Insects also aggregate to protect themselves from the elements, and for climate control. Tent caterpillars emerge from their egg masses just as the first cherry leaves do and are vulnerable to frost. Temperatures inside the tent are higher than the ambient air, and the caterpillars orient tents so their broadest walls face the southeast, catching the morning sun. Basking on outer walls, they “can raise their body temperatures by about 30 degrees Celsius, greatly facilitating metabolism and growth,” Costa says.

Monarchs derive a measure of protection by overwintering in dense clusters. “They can survive sub-freezing temperatures if they don’t get wet,” Brower says.
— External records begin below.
(* ===== verification/VgsmCommThm.v ===== *)
(** * Requests to the module: the theorems *)

From stdpp Require Import base list gmap strings.
From Stdlib Require Import ZArith Lia.
From S2P Require Import Prelude.
From S2P Require Import Bits.
From S2P Require Import VgsmText.
From S2P Require Import VgsmComm.
From S2P Require Import VgsmCommInv.
Local Open Scope Z_scope.
#[local] Arguments singletonM : simpl never.
#[local] Arguments vgsm_comm_timer : simpl never.
#[local] Arguments _vgsm_req_put : simpl never.
#[local] Arguments vgsm_comm_change_state : simpl never.
#[local] Arguments vgsm_timer_start_delta : simpl never.
#[local] Opaque the_comm_timer.

(** ** The invariant of an open channel *)

(** the states in which the module is waited for *)
Definition waiting (s : vgsm_comm_state) : bool :=
  match s with
  | VGSM_COMM_CLOSED | VGSM_COMM_CLOSING | VGSM_COMM_FAILED | VGSM_COMM_IDLE => false
  | _ => true
  end.
(** those of a channel that is open *)
Definition live (s : vgsm_comm_state) : Prop := s ≠ VGSM_COMM_CLOSED ∧ s ≠ VGSM_COMM_CLOSING.

Definition has_pdu (o : vgsm_req) : Prop := is_Some (vr_sms_text_pdu o).

(** which requests a state has *)
Definition state_ok (w : vgsm_comm) : Prop :=
  match c_state w with
  | VGSM_COMM_CLOSED | VGSM_COMM_CLOSING => True
  | VGSM_COMM_FAILED | VGSM_COMM_IDLE => current_req w = None ∧ current_urc w = None
  | VGSM_COMM_RECOVERING => current_urc w = None
  | VGSM_COMM_READING_URC => current_req w = None ∧ is_Some (current_urc w)
  | VGSM_COMM_AWAITING_ECHO_READING_URC => is_Some (current_req w) ∧ is_Some (current_urc w)
  | VGSM_COMM_AWAITING_ECHO | VGSM_COMM_READING_RESPONSE =>
    is_Some (current_req w) ∧ current_urc w = None
  | VGSM_COMM_AWAITING_SMS_ECHO | VGSM_COMM_AWAITING_SMS_ECHO_1A =>
    (∃ req, current_req w = Some req ∧ has (vreqs w) has_pdu req) ∧ current_urc w = None
  end.
Lemma blind_spec_step classes s : blind (spec_step classes s).
Proof.
  unfold spec_step, spec_urc, spec_urc_line, spec_urc_cont, spec_response. blind.
Qed.
#[local] Hint Resolve blind_spec_step : blind.
Lemma blind_spec_loop classes fuel : ∀ s, blind (spec_loop classes fuel s).
Proof. induction fuel; intros s; cbn [spec_loop]; blind. Qed.

Section classes.
Context (classes : list vgsm_urc_class).

(** ** Searching for the end of a line *)

Lemma find_crlf_take s i : find_crlf s = Some i → find_crlf (take i s) = None.
Proof.
  revert i. induction s as [|a s IH]; intros i; [done|]. cbn [find_crlf].
  destruct s as [|b s]; [done|]. destruct (_ && _) eqn:E; [by intros [= <-]|].
  destruct (find_crlf (b :: s)) as [j|] eqn:Hj; [|done]. intros [= <-]. specialize (IH j eq_refl).
  cbn [take]. destruct j as [|j]; [done|]. cbn [take find_crlf] in *. rewrite E, IH. done.
Qed.

Lemma find_crlf_drop s k : find_crlf s = None → find_crlf (drop k s) = None.
Proof.
  revert s. induction k as [|k IH]; intros s Hs; [done|]. destruct s as [|a s]; [done|].
  cbn. apply IH. cbn in Hs. destruct s as [|b s]; [done|].
  destruct (_ && _); [done|]. by destruct (find_crlf (b :: s)).
Qed.

Lemma find_crlf_snoc s x : find_crlf s = None → x ≠ LF → find_crlf (s ++ [x]) = None.
Proof.
  intros Hs Hx. induction s as [|a s IH]; [done|]. cbn in *. destruct s as [|b s]; cbn.
  - rewrite (proj2 (Z.eqb_neq x LF)) by done. by rewrite andb_false_r.
  - destruct (_ && _); [done|]. destruct (find_crlf (b :: s)) eqn:E; [done|].
    cbn in IH. by rewrite IH.
Qed.

Lemma find_crlf_cons a s :
  a ≠ CR ∨ head s ≠ Some LF → find_crlf (a :: s) = S <$> find_crlf s.
Proof.
  intros H. cbn [find_crlf]. destruct s as [|b s]; [done|].
  destruct (Z.eqb_spec a CR) as [->|]; [|done]. destruct (Z.eqb_spec b LF) as [->|]; [|done].
  cbn in H. naive_solver.
Qed.

Lemma find_crlf_no_cr s x : Forall (λ c, c ≠ CR) s → find_crlf (s ++ [x]) = None.
Proof.
  induction 1 as [|a s Ha Hs IH]; [done|]. cbn [app]. rewrite find_crlf_cons by auto. by rewrite IH.
Qed.

(** the first one is found where there is one *)
Lemma find_crlf_app s i k : find_crlf s = Some i → find_crlf (s ++ k) = Some i.
Proof.
  revert i. induction s as [|a s IH]; intros i; [done|]. destruct s as [|b s]; [done|].
  destruct (decide (a = CR ∧ b = LF)) as [[-> ->]|Hne]; [done|].
  rewrite (find_crlf_cons a (b :: s)) by (cbn; destruct (decide (a = CR)); naive_solver).
  cbn [app] in *. rewrite (find_crlf_cons a (b :: s ++ k)) by (cbn; destruct (decide (a = CR)); naive_solver).
  destruct (find_crlf (b :: s)) as [j|]; [|done]. intros [= <-]. by rewrite (IH j eq_refl).
Qed.

Lemma echo_loop_spec snt : ∀ n s, 0 ≤ n →
  (∃ rest, s = snt ++ rest ∧ echo_loop n s snt = n + Z.of_nat (length snt)) ∨
  ((∃ rest, snt = s ++ rest ∧ rest ≠ []) ∧ echo_loop n s snt = 0) ∨
  echo_loop n s snt = -1.
Proof.
  induction snt as [|c snt IH]; intros n s Hn.
  - left. exists s. split; [done|]. destruct s; cbn; lia.
  - destruct s as [|b s]; [right; left; split; [by exists (c :: snt)|done]|]. cbn.
    destruct (Z.eqb_spec b c) as [->|]; [|by right; right].
    destruct (IH (n + 1) s) as [(r & -> & E)|[[(r & -> & Hr) E]|E]]; [lia|..].
    + left. exists r. split; [done|]. rewrite E. lia.
    + right. left. split; [by exists r|done].
    + by right; right.
Qed.

(** ** The code and the list *)

(** the states that look for the end of a line behind the second character *)
Definition searching (s : vgsm_comm_state) : bool :=
  match s with
  | VGSM_COMM_AWAITING_SMS_ECHO | VGSM_COMM_AWAITING_SMS_ECHO_1A | VGSM_COMM_READING_RESPONSE => true
  | _ => false
  end.
(** where there is at most one character, what is behind it is not the end of a line *)
Definition no_remains (s : vgsm_comm_state) (b : list Z) (n : nat) : Prop :=
  searching s = true → (n ≤ 1)%nat → ∀ x, str_at b 2 x → find_crlf x = None.

(** the states that throw away what comes *)
Definition throws (s : vgsm_comm_state) : bool :=
  match s with VGSM_COMM_FAILED | VGSM_COMM_RECOVERING => true | _ => false end.

(** [code] does with the buffer that holds [s] what [spec] does with [s] *)
Definition sim (w : vgsm_comm) (s : list Z) (spec : Cm (option Z)) (code : Cm Z) : Prop :=
  ∃ r w1, spec w = Done (r, w1) ∧ goes_on w w1 ∧
    ∀ n, r = Some n →
      0 ≤ n ≤ Z.of_nat (length s) ∧
      ∃ b, code w = Done (n, w_buf b w1) ∧ buf_ok b ∧ (n = 0 → w_buf b w1 = w) ∧
        (0 < n → str_at b (Z.to_nat n) (drop (Z.to_nat n) s) ∧
                 no_remains (c_state w1) b (length s - Z.to_nat n) ∧
                 (throws (c_state w1) = true → Z.to_nat n = length s)).

Lemma w_buf_id w : w_buf (c_buf w) w = w.
Proof. by destruct w. Qed.
Lemma silence_ends_witness :
  let w := demo_run (demo_sent ++ [ev_poll false None]) in
  (6 ≤ 6)%nat ∧
  ∃ w', lapses demo_classes 6 w = Done (tt, w') ∧
    c_state w' = VGSM_COMM_FAILED ∧ current_req w' = None ∧ requests_queue w' = [] ∧
    completion_queue w' = [] ++ [0; 1]%nat ∧ Forall (failed_req w') [0; 1]%nat.
Proof.
  intros w. apply (silence_ends demo_classes w 0 (demo_req w)); [apply demo_comm|..]; demo.
Defined.

Lemma prompt_loops_witness :
  let w := demo_run (demo_sent ++
    [ev_arrive demo_echo; ev_poll false (Some (Some 7%nat)); ev_top;
     ev_arrive (text "42" ++ [CR; LF] ++ bare_prompt)]) in
  vgsm_comm_receive demo_classes receive_fuel (Some 100%nat) w = Fault Diverges.
Proof.
  intros w. apply (prompt_loops demo_classes w 0 (demo_req w) 52 50).
  - apply demo_reach; demo.
  - demo.
  - demo.
  - demo.
  - by vm_compute.
  - by vm_compute.
  - apply demo_string; demo.
  - by vm_compute.
  - lia.
  - by repeat split; vm_compute.
  - vm_compute. intros H. by repeat (apply elem_of_cons in H as [H|H]; [done|]); apply elem_of_nil in H.
  - done.
Defined.

Lemma reopen_aborts_witness :
  vcomm_run demo_classes close_and_open (demo_run demo_sent) = Fault AssertFail.
Proof.
  apply (reopen_aborts demo_classes _ 0); [apply demo_comm; demo|..]; demo.
Defined.
(** [KS_ATTR_OK(attr, attrlen)] of an attribute whose header is readable *)
Definition KS_ATTR_OK (len attrlen : Z) : bool :=
  (sizeof_ks_attr <=? attrlen) && (sizeof_ks_attr <=? len) && (len <=? attrlen).

(** The attributes the loop
      [for (attr = KS_ATTRS(nlh); KS_ATTR_OK(attr, attrs_len);
            attr = KS_ATTR_NEXT(attr, attrs_len))]
    visits, [mem] being the memory from [attr] on. *)
Fixpoint ks_attrs_from (fuel : nat) (mem : list Z) (attrs_len : Z)
    : outcome (list ks_attr) :=
  if attrs_len <? sizeof_ks_attr then Done []
  else match fuel with
  | O => Fault Diverges
  | S fuel =>
    len ← get_u16 mem;
    if KS_ATTR_OK len attrs_len then
      type ← get_u16 (drop 2 mem);
      l ← ks_attrs_from fuel (drop (Z.to_nat (KS_ATTR_ALIGN len)) mem)
            (attrs_len - KS_ATTR_ALIGN len);
      Done ({| attr_len := len; attr_type := type; KS_ATTR_DATA := drop 4 mem |} :: l)
    else Done []
  end.

(** the attributes of the message [nlh]; each takes four octets or more *)
Definition KS_ATTRS (nlh : list Z) : outcome (list ks_attr) :=
  h ← nlmsg_hdr nlh;
  ks_attrs_from (Z.to_nat (KS_PAYLOAD h) `div` 4) (NLMSG_DATA nlh) (KS_PAYLOAD h).

(** ** Building messages *)

Definition ENOBUFS : Z := 105.

(** [err] and the buffer, which is as before when there is an error *)
Definition ks_netlink_put_attr (skb : sk_buff) (type : Z) (data : option (list Z))
    (data_len : Z) : outcome (Z * sk_buff) :=
  if skb_tailroom skb <? KS_ATTR_SPACE data_len then Done (- ENOBUFS, skb)
  else
    payload ← (match data with
               | Some mem => memcpy_from mem 0 data_len data_len
               | None => Done []
               end);
    skb ← skb_put skb (KS_ATTR_SPACE data_len)
      (le 2 (u16 (KS_ATTR_LENGTH data_len)) ++ le 2 (u16 type) ++ payload);
    Done (0, skb).

(** the kernel's [NLMSG_PUT(skb, pid, seq, type, len)]: [None] is the jump to
    [nlmsg_failure]; the [len] octets after the header and their padding are zero *)
Definition NLMSG_PUT (skb : sk_buff) (pid seq type len flags : Z) : outcome (option sk_buff) :=
  if skb_tailroom skb <? NLMSG_SPACE len then Done None
  else
    skb ← skb_put skb (NLMSG_SPACE len)
      (nlmsghdr_bytes {| nlmsg_len := NLMSG_LENGTH len; nlmsg_type := u16 type;
                         nlmsg_flags := flags; nlmsg_seq := u32 seq; nlmsg_pid := u32 pid |}
       ++ replicate (Z.to_nat (NLMSG_SPACE len - NLMSG_HDRLEN)) 0);
    Done (Some skb).
(** the last reference to a channel goes: its references to nodes are the code's now *)
Lemma KInv_chan_delete xp xc xn w c o :
  KInv xp xc xn w → chans w !! c = Some o → chan_refcount o = 1 → 0 < xc c →
  KInv xp (dec xc c) (inc (inc xn (chan_from o)) (chan_to o))
    (set_chans (delete c (chans w)) w).
Proof.
  intros [Hx Hp Hc Hn Hl Hd] Ho Hr Hxc.
  pose proof (Hc c) as Hoc. rewrite Ho in Hoc. destruct Hoc as (Hoc & _ & _).
  pose proof (one_range (c ∈ ks_chans_list w)).
  pose proof (one_range (is_Some (chan_pipeline o))).
  assert (Hnp : chan_pipeline o = None).
  { destruct (chan_pipeline o) eqn:E; [|done].
    rewrite (bool_decide_true (is_Some _)) in Hoc by eauto. cbn in Hoc. lia. }
  assert (Hnl : c ∉ ks_chans_list w).
  { intros Hin. rewrite (bool_decide_true (c ∈ _)) in Hoc by done. cbn in Hoc. lia. }
  assert (Hu : ∀ n, inc (inc xn (chan_from o)) (chan_to o) n = xn n + uses_by n o).
  { intros n. unfold inc, uses_by. repeat case_decide; repeat case_bool_decide;
      cbn; subst; congruence || lia. }
  split; cbn; auto.
  - intros a. destruct (Hx a) as (?&?&?). pose proof (uses_by_nonneg a o).
    rewrite Hu. split_and!; [done| |lia]. apply dec_nonneg; [|done]. intros b. apply Hx.
  - intros d. specialize (Hc d). destruct (decide (d = c)) as [->|Hdc].
    + rewrite lookup_delete_eq, dec_eq. split; [|done].
      rewrite Hnp in Hoc. cbn in Hoc. rewrite bool_decide_false in Hoc by done. cbn in Hoc. lia.
    + rewrite lookup_delete_ne by done. by rewrite dec_ne.
  - intros n. specialize (Hn n). rewrite Hu. rewrite (uses_delete n c o _ Ho) in Hn.
    pose proof (uses_by_nonneg n o). pose proof (uses_nonneg n (delete c (chans w))).
    destruct (nodes w !! n); [|split_and?; lia || tauto].
    destruct Hn as (?&?&?). split_and!; [lia|done..].
  - intros d p. change (entries_of _ p) with (entries_of w p). rewrite Hl. unfold pipeline_of. cbn.
    destruct (decide (d = c)) as [->|Hdc].
    + rewrite lookup_delete_eq, Ho. cbn. by rewrite Hnp.
    + by rewrite lookup_delete_ne by done.
Qed.

(** [w'] differs from [w] in references to channels and nodes *)
Definition refs_only (w w' : ks_world) : Prop :=
  w' = set_chans (chans w') (set_nodes (nodes w') w) ∧
  ∀ c, pipeline_of w' c = pipeline_of w c.

Lemma ks_chan_get_spec xp xc xn w c :
  KInv xp xc xn w → is_Some (chans w !! c) →
  wp (ks_chan_get c) (λ _ w', KInv xp (inc xc c) xn w' ∧ refs_only w w') w.
Proof.
  intros Hw [o Ho]. unfold ks_chan_get, upd_chan, the_chan, access, put_chan.
  unfold wp, mbind, M_bind, get, modify, mret, M_ret. cbn. rewrite Ho. cbn. split.
  - eapply KInv_chan; [done|done|done|done|done| | | |]; cbn.
    + intros a. pose proof (inc_ge xc c a). destruct (kinv_x _ _ _ _ Hw a). lia.
    + intros a Ha. by apply inc_ne.
    + rewrite inc_eq. lia.
    + pose proof (kinv_c _ _ _ _ Hw c) as Hc. rewrite Ho in Hc. lia.
  - split; [by destruct w|]. intros d. unfold pipeline_of. cbn.
    destruct (decide (d = c)) as [->|]; [by rewrite lookup_insert_eq, Ho|].
    by rewrite lookup_insert_ne.
Qed.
Studies he and associates conducted showed that the butterflies clinging to the trunks of the largest trees had the highest survival rates after winter storms. “Those trees are like hot water bottles. They’re warmer than the surrounding air. Their stored heat radiates through the butterflies’ bodies” — a tiny boost that may spell the difference between life and death.

Insects also aggregate to conserve moisture. That’s probably what those ladybugs are doing, packed tightly together in our attics all winter. They’re not eating (they live off stored fats and don’t have to feed), or mating. They may be keeping warm. But Waldbauer suggests that they’re protecting themselves from desiccation. Daddy longlegs, an eight-legged insect relative, conserve body moisture by packing together in huge, dense clusters, bodies together, legs out, until they resemble “a thickly-haired pelt.”


It’s Not All In The Family


“Funny you should call about tent caterpillars today,” Costa said, when I telephoned him in late March. “I just saw my first caterpillar tent on campus, and my students and I are about to set up an experiment.” He sounded happy, a rare reaction to the appearance of tent caterpillars.

Female tent caterpillars lay all their eggs in a single egg mass. So when researchers noticed that egg masses are often located in close proximity to one another, sometimes on the same twig, they knew that unrelated tent caterpillars were mixing together in tent colonies. “Usually, cooperation evolves in family groups,” Costs says. “So when we find non-relatives cooperating, as we do with tent caterpillars, it’s interesting.”

His current experiments involve collecting egg masses and creating colonies of 100 caterpillars each in the lab, using pairs of egg masses, then planting the colonies in the field. Each colony contains 100 caterpillars: one with all the caterpillars from one egg mass; one with all caterpillars from the other; and one with 50 caterpillars from each egg mass.

“We’re controlling for colony size, comparing single and mixed families, then watching them in the field to see whether mixing non-relative caterpillars has any effect on growth rate or survivorship. This is the second year of this experiment. We got some interesting results last year. It looked as though mixed family groups outperformed single family groups,” he says.

“The last couple of years have been exciting, a whole new range of experiments,” he says.